From the line containing "Lemma lane_of y" down to the line containing "Lemma seen_faulty x" in the records below, reproduce every line exactly, ends included, and omit all others.

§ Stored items
★ ★ ★

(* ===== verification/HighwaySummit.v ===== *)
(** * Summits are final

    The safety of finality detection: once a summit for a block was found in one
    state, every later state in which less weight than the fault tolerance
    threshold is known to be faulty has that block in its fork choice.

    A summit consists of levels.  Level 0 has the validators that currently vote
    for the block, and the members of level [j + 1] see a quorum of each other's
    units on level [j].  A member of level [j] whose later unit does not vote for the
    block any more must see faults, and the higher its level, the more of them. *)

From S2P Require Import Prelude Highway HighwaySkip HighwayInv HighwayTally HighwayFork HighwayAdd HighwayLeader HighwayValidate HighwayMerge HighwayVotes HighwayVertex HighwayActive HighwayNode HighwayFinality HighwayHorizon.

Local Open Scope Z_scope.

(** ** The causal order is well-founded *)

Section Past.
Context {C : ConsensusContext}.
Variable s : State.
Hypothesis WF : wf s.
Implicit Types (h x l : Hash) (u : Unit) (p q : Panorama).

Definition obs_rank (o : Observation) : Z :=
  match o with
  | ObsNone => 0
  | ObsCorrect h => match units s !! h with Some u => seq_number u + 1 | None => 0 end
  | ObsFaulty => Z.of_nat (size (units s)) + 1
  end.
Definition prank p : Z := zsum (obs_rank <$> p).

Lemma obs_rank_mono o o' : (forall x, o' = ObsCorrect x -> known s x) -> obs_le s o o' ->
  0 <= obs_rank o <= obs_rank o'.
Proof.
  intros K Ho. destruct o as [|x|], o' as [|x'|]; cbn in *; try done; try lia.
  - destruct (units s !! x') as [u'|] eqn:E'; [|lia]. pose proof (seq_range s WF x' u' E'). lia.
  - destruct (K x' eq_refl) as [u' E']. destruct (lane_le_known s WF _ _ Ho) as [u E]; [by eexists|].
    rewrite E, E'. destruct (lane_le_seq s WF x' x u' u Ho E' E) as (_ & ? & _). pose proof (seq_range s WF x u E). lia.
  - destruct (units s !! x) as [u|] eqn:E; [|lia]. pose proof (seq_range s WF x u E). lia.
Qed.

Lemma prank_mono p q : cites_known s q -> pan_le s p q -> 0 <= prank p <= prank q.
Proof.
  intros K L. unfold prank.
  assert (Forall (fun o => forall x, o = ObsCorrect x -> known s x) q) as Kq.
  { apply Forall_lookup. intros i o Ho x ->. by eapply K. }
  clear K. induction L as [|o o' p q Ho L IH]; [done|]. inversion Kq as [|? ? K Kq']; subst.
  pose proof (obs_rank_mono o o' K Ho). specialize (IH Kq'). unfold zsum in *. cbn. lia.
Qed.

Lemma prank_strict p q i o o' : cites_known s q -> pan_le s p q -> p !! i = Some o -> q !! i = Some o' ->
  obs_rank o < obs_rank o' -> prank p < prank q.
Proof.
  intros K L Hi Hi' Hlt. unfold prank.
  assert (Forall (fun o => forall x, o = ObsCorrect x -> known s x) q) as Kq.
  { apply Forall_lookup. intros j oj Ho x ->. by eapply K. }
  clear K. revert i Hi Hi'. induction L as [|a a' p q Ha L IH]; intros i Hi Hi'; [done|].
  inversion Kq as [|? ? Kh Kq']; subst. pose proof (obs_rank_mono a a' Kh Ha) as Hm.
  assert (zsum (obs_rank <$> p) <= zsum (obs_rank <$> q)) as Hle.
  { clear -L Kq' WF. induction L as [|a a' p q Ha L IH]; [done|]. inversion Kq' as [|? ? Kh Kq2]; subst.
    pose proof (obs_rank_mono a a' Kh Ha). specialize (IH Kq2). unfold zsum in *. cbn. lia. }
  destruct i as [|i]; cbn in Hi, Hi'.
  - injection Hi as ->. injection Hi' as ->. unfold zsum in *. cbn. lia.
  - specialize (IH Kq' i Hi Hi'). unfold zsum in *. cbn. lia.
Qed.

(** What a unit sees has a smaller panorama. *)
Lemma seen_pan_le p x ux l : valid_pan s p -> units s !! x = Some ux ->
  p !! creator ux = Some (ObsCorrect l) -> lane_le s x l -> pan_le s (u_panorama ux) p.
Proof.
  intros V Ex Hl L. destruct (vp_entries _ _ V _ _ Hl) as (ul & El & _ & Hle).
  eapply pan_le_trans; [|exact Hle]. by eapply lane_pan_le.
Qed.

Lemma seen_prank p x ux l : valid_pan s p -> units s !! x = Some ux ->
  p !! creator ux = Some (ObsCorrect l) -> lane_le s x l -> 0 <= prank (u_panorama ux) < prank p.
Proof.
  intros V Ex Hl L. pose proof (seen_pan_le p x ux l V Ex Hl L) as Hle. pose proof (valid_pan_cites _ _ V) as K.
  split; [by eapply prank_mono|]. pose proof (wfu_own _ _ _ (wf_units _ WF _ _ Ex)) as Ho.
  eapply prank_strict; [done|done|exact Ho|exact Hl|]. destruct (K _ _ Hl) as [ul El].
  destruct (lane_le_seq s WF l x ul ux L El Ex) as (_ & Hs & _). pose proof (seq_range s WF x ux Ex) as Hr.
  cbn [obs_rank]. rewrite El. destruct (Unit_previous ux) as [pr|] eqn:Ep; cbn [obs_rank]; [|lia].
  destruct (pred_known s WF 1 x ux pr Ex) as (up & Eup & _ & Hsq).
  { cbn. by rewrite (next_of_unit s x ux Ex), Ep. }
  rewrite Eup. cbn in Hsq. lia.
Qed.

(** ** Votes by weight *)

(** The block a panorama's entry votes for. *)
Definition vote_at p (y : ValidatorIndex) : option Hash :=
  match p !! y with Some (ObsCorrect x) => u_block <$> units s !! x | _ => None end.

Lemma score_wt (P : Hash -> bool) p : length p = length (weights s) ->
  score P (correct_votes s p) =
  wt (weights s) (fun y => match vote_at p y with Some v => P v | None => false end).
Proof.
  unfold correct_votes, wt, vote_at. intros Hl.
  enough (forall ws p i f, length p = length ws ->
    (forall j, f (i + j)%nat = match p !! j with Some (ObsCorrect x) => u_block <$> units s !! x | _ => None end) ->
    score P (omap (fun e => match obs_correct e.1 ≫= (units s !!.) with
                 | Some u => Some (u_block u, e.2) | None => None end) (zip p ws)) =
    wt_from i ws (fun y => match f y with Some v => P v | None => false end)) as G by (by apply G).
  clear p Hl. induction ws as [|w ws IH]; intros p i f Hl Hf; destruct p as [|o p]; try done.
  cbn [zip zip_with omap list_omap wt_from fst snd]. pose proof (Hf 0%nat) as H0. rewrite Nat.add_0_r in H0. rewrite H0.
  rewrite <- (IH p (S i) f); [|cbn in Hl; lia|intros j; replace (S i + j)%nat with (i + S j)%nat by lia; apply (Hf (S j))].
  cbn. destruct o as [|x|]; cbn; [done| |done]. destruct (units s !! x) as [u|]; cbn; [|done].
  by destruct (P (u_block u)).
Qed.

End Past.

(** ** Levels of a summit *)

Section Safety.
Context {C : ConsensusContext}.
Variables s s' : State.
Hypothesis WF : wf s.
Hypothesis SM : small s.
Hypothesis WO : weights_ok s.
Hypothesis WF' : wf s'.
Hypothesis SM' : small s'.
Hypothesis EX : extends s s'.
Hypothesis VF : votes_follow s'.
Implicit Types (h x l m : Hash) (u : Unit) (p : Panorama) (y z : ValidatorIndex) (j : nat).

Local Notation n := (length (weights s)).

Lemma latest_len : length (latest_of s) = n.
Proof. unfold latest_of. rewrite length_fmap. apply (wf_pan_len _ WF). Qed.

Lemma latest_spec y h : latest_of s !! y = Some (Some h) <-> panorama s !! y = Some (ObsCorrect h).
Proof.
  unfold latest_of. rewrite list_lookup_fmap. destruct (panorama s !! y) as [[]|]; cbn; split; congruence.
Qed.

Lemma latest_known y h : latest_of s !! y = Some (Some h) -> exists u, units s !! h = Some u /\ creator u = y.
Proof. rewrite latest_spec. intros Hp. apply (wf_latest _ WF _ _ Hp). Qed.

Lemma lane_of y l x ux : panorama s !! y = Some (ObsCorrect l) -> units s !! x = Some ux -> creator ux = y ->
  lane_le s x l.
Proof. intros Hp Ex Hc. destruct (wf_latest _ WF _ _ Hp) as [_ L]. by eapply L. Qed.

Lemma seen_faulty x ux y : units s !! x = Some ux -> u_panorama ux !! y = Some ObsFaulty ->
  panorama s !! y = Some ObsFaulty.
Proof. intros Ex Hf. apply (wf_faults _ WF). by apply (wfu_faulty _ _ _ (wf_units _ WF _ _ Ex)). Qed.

★ ★ ★

§ Finished task
Lemma lane_of y l x ux : panorama s !! y = Some (ObsCorrect l) -> units s !! x = Some ux -> creator ux = y ->
  lane_le s x l.
Proof. intros Hp Ex Hc. destruct (wf_latest _ WF _ _ Hp) as [_ L]. by eapply L. Qed.

Lemma seen_faulty x ux y : units s !! x = Some ux -> u_panorama ux !! y = Some ObsFaulty ->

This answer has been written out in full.